Dataset entries
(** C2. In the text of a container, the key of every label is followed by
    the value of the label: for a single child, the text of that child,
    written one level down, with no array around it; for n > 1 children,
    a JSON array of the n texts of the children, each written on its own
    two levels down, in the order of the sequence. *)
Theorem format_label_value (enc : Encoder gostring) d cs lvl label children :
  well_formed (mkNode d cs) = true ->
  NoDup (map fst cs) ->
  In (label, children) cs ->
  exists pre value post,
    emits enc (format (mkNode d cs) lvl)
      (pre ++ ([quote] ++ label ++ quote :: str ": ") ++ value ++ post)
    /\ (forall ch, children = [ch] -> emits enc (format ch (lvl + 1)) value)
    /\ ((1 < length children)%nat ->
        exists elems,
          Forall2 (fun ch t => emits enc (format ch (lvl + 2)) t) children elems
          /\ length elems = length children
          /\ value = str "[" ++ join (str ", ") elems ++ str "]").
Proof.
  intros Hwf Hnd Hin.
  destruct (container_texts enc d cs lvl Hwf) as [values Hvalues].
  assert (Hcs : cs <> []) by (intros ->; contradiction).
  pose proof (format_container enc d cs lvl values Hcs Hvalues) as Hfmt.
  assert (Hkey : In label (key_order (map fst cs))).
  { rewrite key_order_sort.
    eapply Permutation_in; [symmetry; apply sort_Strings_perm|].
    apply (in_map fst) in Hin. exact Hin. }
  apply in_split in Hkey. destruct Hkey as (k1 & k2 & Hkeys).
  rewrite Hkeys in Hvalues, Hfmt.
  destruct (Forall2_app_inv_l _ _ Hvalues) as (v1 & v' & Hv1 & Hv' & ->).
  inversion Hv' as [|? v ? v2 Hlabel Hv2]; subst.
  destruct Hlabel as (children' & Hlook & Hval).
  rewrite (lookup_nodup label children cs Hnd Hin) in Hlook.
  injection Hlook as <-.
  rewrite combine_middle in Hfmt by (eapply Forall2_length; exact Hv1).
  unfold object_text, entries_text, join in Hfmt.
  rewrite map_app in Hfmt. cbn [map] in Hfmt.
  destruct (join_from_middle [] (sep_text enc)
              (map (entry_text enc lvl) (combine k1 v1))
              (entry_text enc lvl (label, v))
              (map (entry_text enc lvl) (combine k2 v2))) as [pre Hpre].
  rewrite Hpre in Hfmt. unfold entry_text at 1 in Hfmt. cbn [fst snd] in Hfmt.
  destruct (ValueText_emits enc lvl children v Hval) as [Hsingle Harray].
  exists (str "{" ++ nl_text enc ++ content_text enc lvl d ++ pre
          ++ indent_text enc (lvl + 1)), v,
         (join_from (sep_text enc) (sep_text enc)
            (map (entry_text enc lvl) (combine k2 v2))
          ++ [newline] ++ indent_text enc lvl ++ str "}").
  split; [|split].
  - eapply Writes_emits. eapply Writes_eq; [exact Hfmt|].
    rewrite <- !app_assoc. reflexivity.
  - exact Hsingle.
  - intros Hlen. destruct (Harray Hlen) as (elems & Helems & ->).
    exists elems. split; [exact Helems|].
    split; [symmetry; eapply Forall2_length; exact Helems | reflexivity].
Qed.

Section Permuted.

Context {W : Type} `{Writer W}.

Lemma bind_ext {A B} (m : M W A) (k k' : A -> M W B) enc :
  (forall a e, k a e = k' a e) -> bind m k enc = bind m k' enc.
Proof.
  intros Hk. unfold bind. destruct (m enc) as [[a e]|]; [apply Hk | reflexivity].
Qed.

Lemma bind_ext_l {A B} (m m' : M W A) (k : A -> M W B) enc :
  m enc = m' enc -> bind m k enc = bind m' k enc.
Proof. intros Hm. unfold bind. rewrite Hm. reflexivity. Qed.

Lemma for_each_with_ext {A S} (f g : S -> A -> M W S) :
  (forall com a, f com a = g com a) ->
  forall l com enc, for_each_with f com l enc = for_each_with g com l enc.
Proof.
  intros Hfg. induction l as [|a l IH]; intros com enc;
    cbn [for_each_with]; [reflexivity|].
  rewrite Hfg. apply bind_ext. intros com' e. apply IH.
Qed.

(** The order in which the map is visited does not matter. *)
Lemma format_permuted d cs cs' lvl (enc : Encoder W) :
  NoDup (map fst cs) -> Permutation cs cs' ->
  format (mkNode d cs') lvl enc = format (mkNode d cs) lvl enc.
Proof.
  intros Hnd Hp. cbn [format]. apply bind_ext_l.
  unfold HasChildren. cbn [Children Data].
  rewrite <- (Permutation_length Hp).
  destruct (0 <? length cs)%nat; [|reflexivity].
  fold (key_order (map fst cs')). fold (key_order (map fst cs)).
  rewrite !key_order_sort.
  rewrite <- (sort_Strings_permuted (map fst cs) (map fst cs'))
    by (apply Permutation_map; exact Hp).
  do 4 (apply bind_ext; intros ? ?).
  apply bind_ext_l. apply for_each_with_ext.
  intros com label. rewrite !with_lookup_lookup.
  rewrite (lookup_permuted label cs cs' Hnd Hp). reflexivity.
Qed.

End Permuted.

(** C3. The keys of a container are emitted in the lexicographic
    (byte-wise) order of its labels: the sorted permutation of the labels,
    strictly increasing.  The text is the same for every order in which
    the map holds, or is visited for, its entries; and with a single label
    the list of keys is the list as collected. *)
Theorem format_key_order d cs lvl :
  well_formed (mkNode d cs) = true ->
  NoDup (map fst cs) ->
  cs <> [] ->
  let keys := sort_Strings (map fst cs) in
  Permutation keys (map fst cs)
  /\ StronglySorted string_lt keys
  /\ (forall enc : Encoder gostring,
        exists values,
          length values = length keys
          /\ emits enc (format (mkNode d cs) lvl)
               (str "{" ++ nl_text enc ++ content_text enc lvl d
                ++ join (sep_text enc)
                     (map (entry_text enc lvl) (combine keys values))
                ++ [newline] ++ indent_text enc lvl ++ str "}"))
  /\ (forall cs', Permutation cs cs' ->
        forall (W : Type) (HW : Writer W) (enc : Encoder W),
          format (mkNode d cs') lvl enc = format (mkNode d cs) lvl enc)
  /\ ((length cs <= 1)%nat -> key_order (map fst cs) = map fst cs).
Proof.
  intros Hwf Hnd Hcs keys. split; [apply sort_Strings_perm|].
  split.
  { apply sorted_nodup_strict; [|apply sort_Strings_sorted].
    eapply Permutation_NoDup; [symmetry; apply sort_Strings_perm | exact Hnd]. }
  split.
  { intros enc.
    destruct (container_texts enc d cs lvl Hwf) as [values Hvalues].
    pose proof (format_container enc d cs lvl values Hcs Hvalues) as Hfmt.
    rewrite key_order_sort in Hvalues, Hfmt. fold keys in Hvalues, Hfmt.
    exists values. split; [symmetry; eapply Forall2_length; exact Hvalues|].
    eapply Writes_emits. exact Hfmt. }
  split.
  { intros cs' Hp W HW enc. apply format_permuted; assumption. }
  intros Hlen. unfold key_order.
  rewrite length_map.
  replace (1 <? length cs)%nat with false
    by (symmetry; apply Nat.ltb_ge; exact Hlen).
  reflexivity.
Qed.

### Task description
A single number is the expected answer: how many lines of the records above contain the word "Hlen".

### Answer area
3